Drug drop off boxes serve as ‘prevention tools’
For the past four years the Shelton Police department has had one of nearly 60 operating drug drop off boxes in Connecticut located within its headquarters.
Designed to prevent prescription drugs from getting into the wrong hands and consequently abused, the Shelton Police Department placed its box in the lobby of its headquarters which is open for public access 24 hours a day and seven days a week.
Shelton Police Officer John Giordano said he’s worked as the overseer for the drug drop off box in the department for the past four years and has seen a steady increase in the annual amount collected.
Giordano, who has been an officer for 28 years, explained that there are strict guidelines he has to follow while monitoring the drop off.
“We can’t look at the names or prescription type that they drop off or are getting rid of,” said Giordano.
Officer Giordano said every three weeks he pours all of the drugs that were collected into a box that it is sealed up and stored as evidence. At the end of each month, Giordano said he weighs the total amount collected and then brings the drugs to be burned in the Bridgeport incinerator.
“The purpose of us burning these drugs is to prevent people from flushing them down the toilet, giving them to someone else which is illegal or just having them get into the wrong hands,” said Giordano. “When they flush the drugs they run the risk of potentially contaminating a water source which can obviously be dangerous.”
The drop off box in Shelton is similar ones in neighboring towns such as Ansonia, Seymour, West Haven and New Haven. All of which specify that it is meant to collect only narcotics or prescription medication.
Giordano said the following items should not be deposited in the drug drop off box: needles, anything contaminated with blood, or inhalers. If Giordano notices that something prohibited has been placed in the drop off box, it’s carefully removed placed in a hazardous medical waste bin.
Despite the list of items to be deposited in the box written on its exterior, Giordano said people continue to drop off vitamins, but the police dispose of them anyways.
Getting drugs off the street?
As much as the Shelton Police would like to keep as much illegal drugs off the street as possible, Giordano said this drop off box hasn’t had an impact on the rates of drug arrests and it is actually a separate effort.
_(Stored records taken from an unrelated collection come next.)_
Lemma ungroupList_unmixed l : Forall unmixed l → Forall unmixed (ungroupList l).
Proof.
  intros Hl. unfold ungroupList. repeat apply ungroupBy_keeps; [| | |done];
    intros p a [H|H] Ha; unfold unmixed; simpl; rewrite ?H in *; auto; set_solver.
Qed.

Lemma mem_Ungroup s p : wf s → mem p (Ungroup s) ↔ p ∈ ungroupList (List s).
Proof. intros Hs. rewrite <-Ungroup_elem by done. rewrite elem_of_List; [done|by apply wf_Ungroup]. Qed.

Lemma Ungroup_keeps (P : IpPermission → Prop) s p :
  wf s → (Forall P (List s) → Forall P (ungroupList (List s))) →
  (∀ q, mem q s → P q) → mem p (Ungroup s) → P p.
Proof.
  intros Hs HP H Hp%mem_Ungroup; [|done]. rewrite !Forall_forall in HP. apply HP; [|done].
  intros q Hq. apply H. by apply elem_of_List; [apply Hs|].
Qed.

Lemma opens_New l x : Forall ascii_perm l → opens (List (NewIPPermissionSet l)) x ↔ opens l x.
Proof.
  intros Hl. pose proof (wf_New l Hl) as Hw. rewrite !opens_elem.
  assert (∀ p, p ∈ List (NewIPPermissionSet l) ↔ p ∈ l) as E; [|by setoid_rewrite E].
  intros p. rewrite elem_of_List by apply Hw. split; [apply New_origin|].
  intros Hp. apply mem_Insert; [|done|by left]. by apply (proj1 (Forall_forall _ _) Hl).
Qed.

Lemma Len_zero_opens d x : Len d = 0 → ¬ opens (List d) x.
Proof.
  intros H%map_size_empty_iff. subst. rewrite opens_elem. unfold List. rewrite range_map_empty.
  set_solver.
Qed.

(** Both differences of [setSecurityGroupIngress]. *)
Lemma ingress_differences s l :
  wf s → (∀ p, mem p s → group_ids p) → (∀ p, mem p s → unmixed p) → plain_rules l →
  ∃ remove add, Difference (Ungroup (NewIPPermissionSet l)) (Ungroup s) = Some remove ∧
    Difference (Ungroup s) (Ungroup (NewIPPermissionSet l)) = Some add ∧
    (∀ x, opens (List remove) x ↔ opens l x ∧ ¬ opens (List s) x) ∧
    (∀ x, opens (List add) x ↔ opens (List s) x ∧ ¬ opens l x).
Proof.
  intros Hs Hg Hu [Hl Hlg Hlu]. set (n := NewIPPermissionSet l).
  assert (wf n) as Hn by by apply wf_New.
  assert (∀ p, mem p (Ungroup n) ∨ mem p (Ungroup s) → group_ids p) as Hids.
  { intros p [Hp|Hp].
    - eapply (Ungroup_keeps group_ids n); eauto using ungroupList_ids.
      intros q Hq%New_origin. by apply (proj1 (Forall_forall _ _) Hlg).
    - eapply (Ungroup_keeps group_ids s); eauto using ungroupList_ids. }
  assert (∀ p, mem p (Ungroup n) → unmixed p) as Hnu.
  { intros p Hp. eapply (Ungroup_keeps unmixed n); eauto using ungroupList_unmixed.
    intros q Hq%New_origin. by apply (proj1 (Forall_forall _ _) Hlu). }
  assert (∀ p, mem p (Ungroup s) → unmixed p) as Hsu.
  { intros p Hp. eapply (Ungroup_keeps unmixed s); eauto using ungroupList_unmixed. }
  assert (∀ p, mem p (Ungroup n) ∨ mem p (Ungroup s) → atomic p) as Hat.
  { intros p [Hp|Hp]; apply mem_Ungroup in Hp; try done;
      eapply Forall_forall in Hp; eauto using ungroupList_atomic. }
  pose proof (wf_Ungroup n Hn) as Hwn. pose proof (wf_Ungroup s Hs) as Hws.
  destruct (Difference_spec (Ungroup n) (Ungroup s)) as (remove & Hr & _); [done..|].
  destruct (Difference_spec (Ungroup s) (Ungroup n)) as (add & Had & _); [done..|naive_solver|].
  exists remove, add. split_and!; [done..| |]; intros x.
  - rewrite (opens_Difference _ _ _ _ Hwn Hws) by (eauto; naive_solver).
    rewrite !opens_Ungroup by done. unfold n. by rewrite opens_New.
  - rewrite (opens_Difference _ _ _ _ Hws Hwn) by (eauto; naive_solver).
    rewrite !opens_Ungroup by done. unfold n. by rewrite opens_New.
Qed.

(** How the rules [R] of the account stand after the calls [changes] that were to bring
    those of the group [id] from [now] to [s]. *)
Definition ingress_settled (id : string) (s : IPPermissionSet) (now : list IpPermission)
    (changes : list (event awsE)) (o : outcome (result bool)) (R : ingress) : Prop :=
  (∀ x, opens now x ∧ opens (List s) x → replay R changes (Some id) x) ∧
  (∀ x, replay R changes (Some id) x → opens now x ∨ opens (List s) x) ∧
  match o with
  | Panicked _ => False
  | Done (Err _) => True
  | Done (Ok changed) =>
     (∀ x, replay R changes (Some id) x ↔ opens (List s) x) ∧ (changed = false → changes = [])
  end.

(** EC2 is asked for the group [id] alone; the calls that follow change no other group, and
    they are made only when there is exactly one such group. *)
Definition exact_ingress (id : string) (s : IPPermissionSet) (tr : list (event awsE))
    (o : outcome (result bool)) : Prop :=
  ∃ r changes, tr = Ev (EC2 (DescribeSecurityGroups [id] [])) r :: changes ∧
    (∀ R g x, g ≠ Some id → replay R changes g x ↔ R g x) ∧
    match r with
    | Ok [group] => plain_rules (sg_IpPermissions group) →
       ∀ R, (∀ x, R (Some id) x ↔ opens (sg_IpPermissions group) x) →
         ingress_settled id s (sg_IpPermissions group) changes o R
    | _ => changes = [] ∧ ∃ e, o = Done (Err e)
    end.
(* ===== verification/Subnets.v ===== *)
(** * Zones and subnets (zones.go, aws.go)

    The cache of availability zones, and the choice of the subnets a load balancer is
    created in.  The cache is a state the operations thread. *)

From S2P Require Import Prelude GoLib Effects AwsApi Tags Config Cloud.
From Stdlib Require Import Ascii.
Import Strings Errors.

(** ** Zones (zones.go) *)
Record zoneDetails := mkZoneDetails { zd_name : string; zd_id : string; zd_zoneType : string }.
#[export] Instance zoneDetails_eq_dec : EqDecision zoneDetails.
Proof. solve_decision. Defined.

(** [zoneCache.zoneNameToDetails]; the nil map is the empty one. *)
Abbreviation zoneCache := (gmap string zoneDetails).

Definition shouldPopulateCache (z : zoneCache) (zoneNames : list string) : bool :=
  (size z =? 0) || existsb (λ zone, negb (bool_decide (is_Some (z !! zone)))) zoneNames.

Definition populate (z : zoneCache) : prog awsE (result unit * zoneCache) :=
  let! zones := ec2 DescribeAvailabilityZones in
  match zones with
  | Err err => Ret (Err (Errorf "error describe availability zones: %q" [Error err]), z)
  | Ok zones =>
     Ret (Ok tt, foldl (λ z zone,
       let name := ToString (az_ZoneName zone) in
       <[name := mkZoneDetails name (ToString (az_ZoneId zone)) (ToString (az_ZoneType zone))]> z)
       z zones)
  end.

(** The entries of the names asked for; unknown names are left out. *)
Definition requestedZones (z : zoneCache) (zoneNames : list string) : gmap string zoneDetails :=
  foldl (λ m zone, match z !! zone with Some d => <[zone := d]> m | None => m end) ∅ zoneNames.

Definition getZoneDetailsByNames (z : zoneCache) (zoneNames : list string) :
    prog awsE (result (gmap string zoneDetails) * zoneCache) :=
  if length zoneNames =? 0 then Ret (Ok ∅, z) else
  let! (r, z) := (if shouldPopulateCache z zoneNames then populate z else Ret (Ok tt, z)) in
  match r with
  | Err err => Ret (Err err, z)
  | Ok _ => Ret (Ok (requestedZones z zoneNames), z)
  end.

Definition getZoneIDByZoneName (z : zoneCache) (zoneName : string) :
    prog awsE (result string * zoneCache) :=
  let! (r, z) := getZoneDetailsByNames z [zoneName] in
  match r with
  | Err err => Ret (Err err, z)
  | Ok zoneNameToDetails =>
     match zoneNameToDetails !! zoneName with
     | None => Ret (Err (Errorf "Could not get zone ID from zone name %s" [zoneName]), z)
     | Some zoneDetail => Ret (Ok (zd_id zoneDetail), z)
     end
  end.

(** ** Subnets (aws.go) *)
Fixpoint findTag (tags : list Tag) (key : string) : string * bool :=
  match tags with
  | [] => ("", false)
  | tag :: tags =>
     if String.eqb (ToString (tag_Key tag)) key then (ToString (tag_Value tag), true)
     else findTag tags key
  end.

Definition findSubnets (c : Cloud) : prog awsE (result (list Subnet)) :=
  let? subnets := ec2 (DescribeSubnets [] [newEc2Filter "vpc-id" [c_vpcID c]])
    else (λ err, Errorf "error describing subnets: %q" [Error err]) in
  let matches := filter (λ subnet, hasClusterTag (c_tagging c) (sn_Tags subnet) ||
    hasNoClusterPrefixTag (sn_Tags subnet) = true) subnets in
  if negb (length matches =? 0) then Ret (Ok matches) else
  let? subnets := ec2 (DescribeSubnets [] [newEc2Filter "subnet-id" [aw_subnetID (c_selfAWSInstance c)]])
    else (λ err, Errorf "error describing subnets: %q" [Error err]) in
  Ret (Ok subnets).

(** The last table with such an association. *)
Definition tableWith (P : RouteTableAssociation → bool) (rt : list RouteTable) : option RouteTable :=
  foldl (λ acc table, if existsb P (rtb_Associations table) then Some table else acc) None rt.

Definition isSubnetPublic (rt : list RouteTable) (subnetID : string) : result bool :=
  let subnetTable := tableWith (λ assoc, String.eqb (ToString (rta_SubnetId assoc)) subnetID) rt in
  let subnetTable := match subnetTable with
    | Some table => Some table
    | None => tableWith (λ assoc, ToBool (rta_Main assoc)) rt
    end in
  match subnetTable with
  | None => Err (Errorf "could not locate routing table for subnet %s" [subnetID])
  | Some table =>
     Ok (existsb (λ route, HasPrefix (ToString (rt_GatewayId route)) "igw") (rtb_Routes table))
  end.

Definition roleTag (internalELB : bool) : string :=
  if internalELB then TagNameSubnetInternalELB else TagNameSubnetPublicELB.

(** The tie-break of [findELBSubnets] between two subnets of a zone: whether [subnet]
    replaces [existing]. *)
Definition replaces (c : Cloud) (internalELB : bool) (existing subnet : Subnet) : bool :=
  let tagName := roleTag internalELB in
  let existingHasTag := (findTag (sn_Tags existing) tagName).2 in
  let subnetHasTag := (findTag (sn_Tags subnet) tagName).2 in
  if negb (Bool.eqb existingHasTag subnetHasTag) then subnetHasTag else
  let existingHasClusterTag := hasClusterTag (c_tagging c) (sn_Tags existing) in
  let subnetHasClusterTag := hasClusterTag (c_tagging c) (sn_Tags subnet) in
  if negb (Bool.eqb existingHasClusterTag subnetHasClusterTag) then subnetHasClusterTag else
  negb (bool_decide (String.le (ToString (sn_SubnetId existing)) (ToString (sn_SubnetId subnet)))).

(** The loop over the candidate subnets. *)
Fixpoint pickSubnets (c : Cloud) (internalELB : bool) (rt : list RouteTable) (subnets : list Subnet)
    (subnetsByAZ : gmap string Subnet) : result (gmap string Subnet) :=
  match subnets with
  | [] => Ok subnetsByAZ
  | subnet :: subnets =>
     let az := ToString (sn_AvailabilityZone subnet) in
     let id := ToString (sn_SubnetId subnet) in
     if String.eqb az "" || String.eqb id "" then pickSubnets c internalELB rt subnets subnetsByAZ
     else
     match isSubnetPublic rt id with
     | Err err => Err err
     | Ok isPublic =>
        if negb internalELB && negb isPublic then pickSubnets c internalELB rt subnets subnetsByAZ
        else
        match subnetsByAZ !! az with
        | None => pickSubnets c internalELB rt subnets (<[az := subnet]> subnetsByAZ)
        | Some existing =>
           pickSubnets c internalELB rt subnets
             (if replaces c internalELB existing subnet then <[az := subnet]> subnetsByAZ
              else subnetsByAZ)
        end
     end
  end.

Section subnets.
Context {GR : GoRange}.

(** The ids of the chosen subnets, zone by zone, without local and wavelength zones. *)
Definition regularSubnets (subnetsByAZ : gmap string Subnet) (azNames : list string)
    (zoneNameToDetails : gmap string zoneDetails) : list string :=
  azNames ≫= λ zone,
    match zoneNameToDetails !! zone with
    | Some azType =>
       if negb (String.eqb (zd_zoneType azType) regularAvailabilityZoneType) then []
       else [ToString (subnetsByAZ !! zone ≫= sn_SubnetId)]
    | None => [ToString (subnetsByAZ !! zone ≫= sn_SubnetId)]
    end.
“This box hasn’t and isn’t designed to help keep drugs off the street. If it does that’s great but we haven’t seen the numbers change or decrease at all since it was created,” said Giordano. “It’s more so of a place where people who have family member that died, can drop their extra medication or any other situation where they want or need to get rid of extra medication.”
Director of the Valley Substance Action Council Pam Mautte said the concept of drop off boxes derived from a grant that helped organize “Medication Take Back days” throughout the state. These organized events would require people to come to a location and dispose of their unneeded medication face-to-face. Mautte said staff would literally have to count the number of pills dropped off per person, but since then the process has become much smoother.
Mautte said she’s hopeful that more towns will adopt the medication drop boxes in their communities.
“It really has served as a great prevention tool as we’ve seen more and more people abusing not only opioids, but other prescription drugs as well,” said Mautte. “
In 2015 there were 55 boxes located in Connecticut that collected a total of 23,541 pounds of medication. Each box is free to use by a member of any community.
Shelton’s drop off box collected a total of 315 pounds in 2015 and 350 pounds in 2016, according to Officer Giordano.